– У вас есть корова? – спросил он деловито.

– А как же! Есть, кормилица. Так и зовут ее.

– Давайте больной молока. Поите пока с ложечки, но как можно чаще.

– Поняла, барин, поняла… Триша! Трифон, негодник, где тебя черти носят!

– И пожалуйста, не кричите так громко: больной нужен покой, – строго говорил доктор, меняя компресс.

Феша закрыла рот руками, как бы обещая больше не кричать.

Наступила тишина, и всем присутствующим казалось, что она длится вечность. Потом доктор Финницер услышал из смежной комнаты странный звук. Как будто что-то пересыпалось из одного места в другое, а временами – словно на пол падало что-то тяжелое. Осторожно выглянув из комнаты больной, доктор Финницер увидел, что это хозяин, затеплив лампаду перед большими темными образами, шепчет слова молитв, поминутно падая ниц и ударяя об пол лбом. Немец хмыкнул, но про себя подумал, что, может быть, только это и поможет.

* * *

Быстро выйдя из дома Щенятевых, Кира поняла, что не знает, куда идти, и ноги сами повели ее в сторону Смоленского кладбища. Атласные бальные туфельки скоро завязли и потерялись в глубоком снегу, и барышня пошла дальше босиком, то и дело останавливаясь, потому что подол платья намок и потяжелел, мешая идти.
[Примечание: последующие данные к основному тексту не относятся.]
(* ===== verification/DelegationTypes.v ===== *)
(** * The data and store keys of x/delegation (x/delegation/types)

    The records of the module and the encodings of its store keys, with the
    parsers.  The undelegation keys are fixed-width concatenations, the pending
    queue is ordered by epoch and then by undelegation ID. *)

From S2P Require Import Prelude Errors Sdk RefSdk KVStore.

(** ** Data *)

Record DelegationAmounts := {
  da_UndelegatableShare : LegacyDec;
  da_PendingUndelegationAmount : Int;
  da_RewardUndelegatableShare : LegacyDec;
  da_RewardPendingUndelegationAmount : Int;
}.

(** The same struct as a change: a nil field ([None]) changes nothing. *)
Record DeltaDelegationAmounts := {
  dda_UndelegatableShare : option LegacyDec;
  dda_PendingUndelegationAmount : option Int;
  dda_RewardUndelegatableShare : option LegacyDec;
  dda_RewardPendingUndelegationAmount : option Int;
}.

Record SingleDelegationInfo := {
  sdi_DelegationAmounts : DelegationAmounts;
  sdi_MaxUndelegatableAmount : Int;
  sdi_MaxUndelegatableRewardAmount : Int;
}.

Record DelegationInfoAndOperator := {
  dio_Operator : string;
  dio_DelegationInfo : SingleDelegationInfo;
}.

Record SingleDelegationInfoReq := {
  sdr_StakerId : string;
  sdr_OperatorAddr : string;
  sdr_AssetId : string;
}.

Record UndelegationAmountPerAVS := {
  uaa_AvsAddress : string;
  uaa_Amount : Int;
  uaa_ActualCompletedAmount : Int;
}.

Record UndelegationRecord := {
  ur_StakerId : string;
  ur_AssetId : string;
  ur_OperatorAddr : string;
  ur_TxHash : string;
  ur_BlockNumber : Z;
  ur_CompletedEpochIdentifier : string;
  ur_CompletedEpochNumber : Z;
  ur_UndelegationId : Z;
  ur_Amount : Int;
  ur_ActualCompletedAmount : Int;
  ur_InstantUnbonding : bool;
  ur_ApplySlash : bool;
  ur_InstantPenaltyAmount : option Int;
  ur_RewardAsset : bool;
  ur_RewardUndelegations : list UndelegationAmountPerAVS;
}.

#[export] Instance DelegationAmounts_eq_dec : EqDecision DelegationAmounts.
Proof. solve_decision. Defined.
#[export] Instance UndelegationAmountPerAVS_eq_dec : EqDecision UndelegationAmountPerAVS.
Proof. solve_decision. Defined.
#[export] Instance UndelegationRecord_eq_dec : EqDecision UndelegationRecord.
Proof. solve_decision. Defined.

Definition DelegatedPoolName : string := "delegated_tokens_pool".

(** ** Parameters (types/params.go) *)

Record Params := {
  p_InstantUndelegationPenalty : Z;
  p_MaxUndelegationCompletions : Z;
}.

Definition DefaultInstantUnbondingPenalty : Z := 25.

Definition NewParams (instantUnbondingPenalty : Z) : Params :=
  {| p_InstantUndelegationPenalty := instantUnbondingPenalty; p_MaxUndelegationCompletions := 0 |}.

Definition DefaultParams : Params := NewParams DefaultInstantUnbondingPenalty.
Definition GetStakerSpecifiedAssetInfo (stakerID assetID : string)
    : M AssetsState error StakerAssetInfo :=
  isAsset ← gets (IsStakingAsset assetID);
  _ ← fail_if (negb isAsset) assetstypes.ErrNoClientChainAssetKey;
  if decide (assetID = ImuachainAssetID) then
    parsed ← lift_result (ParseID stakerID);
    match hexutil_Decode parsed.1 with
    | None => fail ErrLibrary
    | Some stakerAcc =>
        let balance := GetBalance stakerAcc ImuachainAssetDenom in
        records ← lift_result (dk_GetDelegationInfo dk stakerID assetID);
        mret (foldl (λ info d,
          let i := dio_DelegationInfo d in
          let pending := da_PendingUndelegationAmount (sdi_DelegationAmounts i) in
          {| sa_TotalDepositAmount :=
               sa_TotalDepositAmount info + sdi_MaxUndelegatableAmount i + pending;
             sa_WithdrawableAmount := sa_WithdrawableAmount info;
             sa_PendingUndelegationAmount := sa_PendingUndelegationAmount info + pending |})
          {| sa_TotalDepositAmount := balance; sa_WithdrawableAmount := balance;
             sa_PendingUndelegationAmount := 0 |} records)
    end
  else
    value ← gets (λ s, stakerAssets s !! GetJoinedStoreKey [stakerID; assetID]);
    match value with
    | None => fail assetstypes.ErrNoStakerAssetKey
    | Some ret => mret ret
    end.

Fixpoint collect_assets (entries : list (string * StakerAssetInfo))
    : result error (list DepositByAsset) :=
  match entries with
  | [] => Ok []
  | (key, stateInfo) :: entries =>
      keyList ← ParseJoinedKeyWithCount key 2;
      match keyList with
      | [_; assetID] =>
          ret ← collect_assets entries;
          Ok ({| ae_AssetID := assetID; ae_Info := stateInfo |} :: ret)
      | _ => Panic
      end
  end.

Definition GetStakerAssetInfos (stakerID : string) : M AssetsState error (list DepositByAsset) :=
  _ ← fail_if (bool_decide (stakerID = EmptyString)) assetstypes.ErrInvalidInputParameter;
  entries ← gets (λ s, prefix_iterator stakerID (stakerAssets s));
  ret ← lift_result (collect_assets entries);
  isAsset ← gets (IsStakingAsset ImuachainAssetID);
  if negb isAsset then mret ret
  else
    info ← GetStakerSpecifiedAssetInfo stakerID ImuachainAssetID;
    mret (ret ++ [{| ae_AssetID := ImuachainAssetID; ae_Info := info |}]).

Definition GetStakerBalanceByAsset (stakerID assetID : string) : M AssetsState error StakerBalance :=
  info ← GetStakerSpecifiedAssetInfo stakerID assetID;
  delegatedAmount ← lift_result (dk_TotalDelegatedAmountForStakingAsset dk stakerID assetID);
  pendingFinal ← lift_result (dk_GetPendingUndelegationFinalAmount dk stakerID assetID);
  mret {| sb_StakerId := stakerID; sb_AssetId := assetID;
          sb_Balance := sa_WithdrawableAmount info + pendingFinal + delegatedAmount;
          sb_Withdrawable := sa_WithdrawableAmount info;
          sb_Delegated := delegatedAmount;
          sb_PendingUndelegated := sa_PendingUndelegationAmount info;
          sb_TotalDeposited := sa_TotalDepositAmount info |}.
End Queries.

(** ** Operator pools (keeper/operator_asset.go) *)

Definition operator_zero : OperatorAssetInfo :=
  {| oa_TotalAmount := 0; oa_PendingUndelegationAmount := 0; oa_TotalShare := 0;
     oa_OperatorShare := 0 |}.

Definition IsOperatorAssetExist (operatorAddr assetID : string) (s : AssetsState) : bool :=
  is_some (operatorAssets s !! GetJoinedStoreKey [AccAddress_String operatorAddr; assetID]).

Definition GetOperatorSpecifiedAssetInfo (operatorAddr assetID : string)
    : M AssetsState error OperatorAssetInfo :=
  value ← gets (λ s, operatorAssets s !! GetJoinedStoreKey [AccAddress_String operatorAddr; assetID]);
  match value with
  | None => fail assetstypes.ErrNoOperatorAssetKey
  | Some ret => mret ret
  end.

(** Returns the state before the update. *)
Definition UpdateOperatorAssetState (operatorAddr assetID : string)
    (changeAmount : DeltaOperatorSingleAsset) : M AssetsState error OperatorAssetInfo :=
  let key := GetJoinedStoreKey [AccAddress_String operatorAddr; assetID] in
  assetState ← gets (λ s, default operator_zero (operatorAssets s !! key));
  totalAmount ← lift_result (UpdateAssetValue (oa_TotalAmount assetState)
                               (doa_TotalAmount changeAmount));
  pending ← lift_result (UpdateAssetValue (oa_PendingUndelegationAmount assetState)
                           (doa_PendingUndelegationAmount changeAmount));
  totalShare ← lift_result (UpdateAssetDecValue (oa_TotalShare assetState)
                              (doa_TotalShare changeAmount));
  operatorShare ← lift_result (UpdateAssetDecValue (oa_OperatorShare assetState)
                                 (doa_OperatorShare changeAmount));
  _ ← modify (set_operatorAssets (insert key
        {| oa_TotalAmount := totalAmount; oa_PendingUndelegationAmount := pending;
           oa_TotalShare := totalShare; oa_OperatorShare := operatorShare |}));
  mret assetState.

Definition AllOperatorAssets (s : AssetsState) : result error (list AssetsByOperator) :=
  group_by_owner (prefix_iterator EmptyString (operatorAssets s)) EmptyString [].

Section Iterate.
(** The state the callback works on, which contains the store of the module. *)
Context {S : Type} (get : S → AssetsState) (put : AssetsState → S → S).
Context (isUpdate : bool) (assetsFilter : option (gset string)).
Context (opFunc : string → OperatorAssetInfo → M S error OperatorAssetInfo).

(** The iteration: the callback may change the state it is handed; the new
    values are collected when [isUpdate] is set. *)
Fixpoint iterate_assets (entries : list (string * OperatorAssetInfo))
    : M S error (list (string * OperatorAssetInfo)) :=
  match entries with
  | [] => mret []
  | (key, amounts) :: entries =>
      keys ← lift_result (ParseJoinedKeyWithCount key 2);
      match keys with
      | [_; assetID] =>
          if match assetsFilter with
             | Some filter => negb (bool_decide (assetID ∈ filter))
             | None => false
             end
          then iterate_assets entries
          else
            amounts' ← opFunc assetID amounts;
            updates ← iterate_assets entries;
            mret (if isUpdate then (key, amounts') :: updates else updates)
      | _ => panic
      end
  end.

Definition IterateAssetsForOperator (operator : string) : M S error unit :=
  match AccAddressFromBech32 operator with
  | None => fail assetstypes.ErrInvalidInputParameter
  | Some _ =>
      entries ← gets (λ s, prefix_iterator operator (operatorAssets (get s)));
      updates ← iterate_assets entries;
      modify (λ s, put (set_operatorAssets
        (insert_all updates) (get s)) s)
  end.
End Iterate.

(** The callback appends to a slice held beside the store. *)
Definition GetOperatorAssetInfos (operator : string) (assetsFilter : option (gset string))
    : M AssetsState error (list AssetByID) := λ s,
  let '(r, (_, ret)) :=
    IterateAssetsForOperator fst (λ a s, (a, s.2)) false assetsFilter
      (λ assetID state s',
         (Ok state, (s'.1, s'.2 ++ [{| ae_AssetID := assetID; ae_Info := state |}])))
      operator (s, [])
  in (match r with Ok _ => Ok ret | Err e => Err e | Panic => Panic end, s).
Ксению она нашла за оградой кладбища, посреди поля. Та на коленях молилась о чем-то своем – быть может, о покойном муже, а может, обо всем засыпающем городе, о том, чтобы поменьше в нем было таких смертей. Кира подошла к ней, склонившись, протянула запеченное яблоко, которое стянула с обеда у Щенятевых, и проговорила тихо:

– О здравии тяжко болящей Наталии.

Юродивая не шелохнулась, но Кира проследила движение ее глаз. Ксения смотрела туда, где, присыпанные снегом, спали лачуги низшего слоя населения столицы. Барышня поняла, дошла до крайней лачуги, подметая подолом снег, положила яблоко на окошко и вернулась. Опустилась на колени чуть поодаль от Ксении и тоже доверила небу, снегу и крестам, осенявшим старые надгробия, свою молитву.

* * *

– Сегодня должен наступить кризис, – сказал доктор Финницер, снимая с шеи больной очередной компресс. И только очень чуткое ухо услышало бы в его голосе тревогу и усталость: он ухаживал за Наталией Ивановной уже часов восемнадцать кряду, начал сразу с дороги и пока еще ни разу не поел и не сомкнул глаз.

– Это что ж такое – хризес? – непонимающе переспросила Феша.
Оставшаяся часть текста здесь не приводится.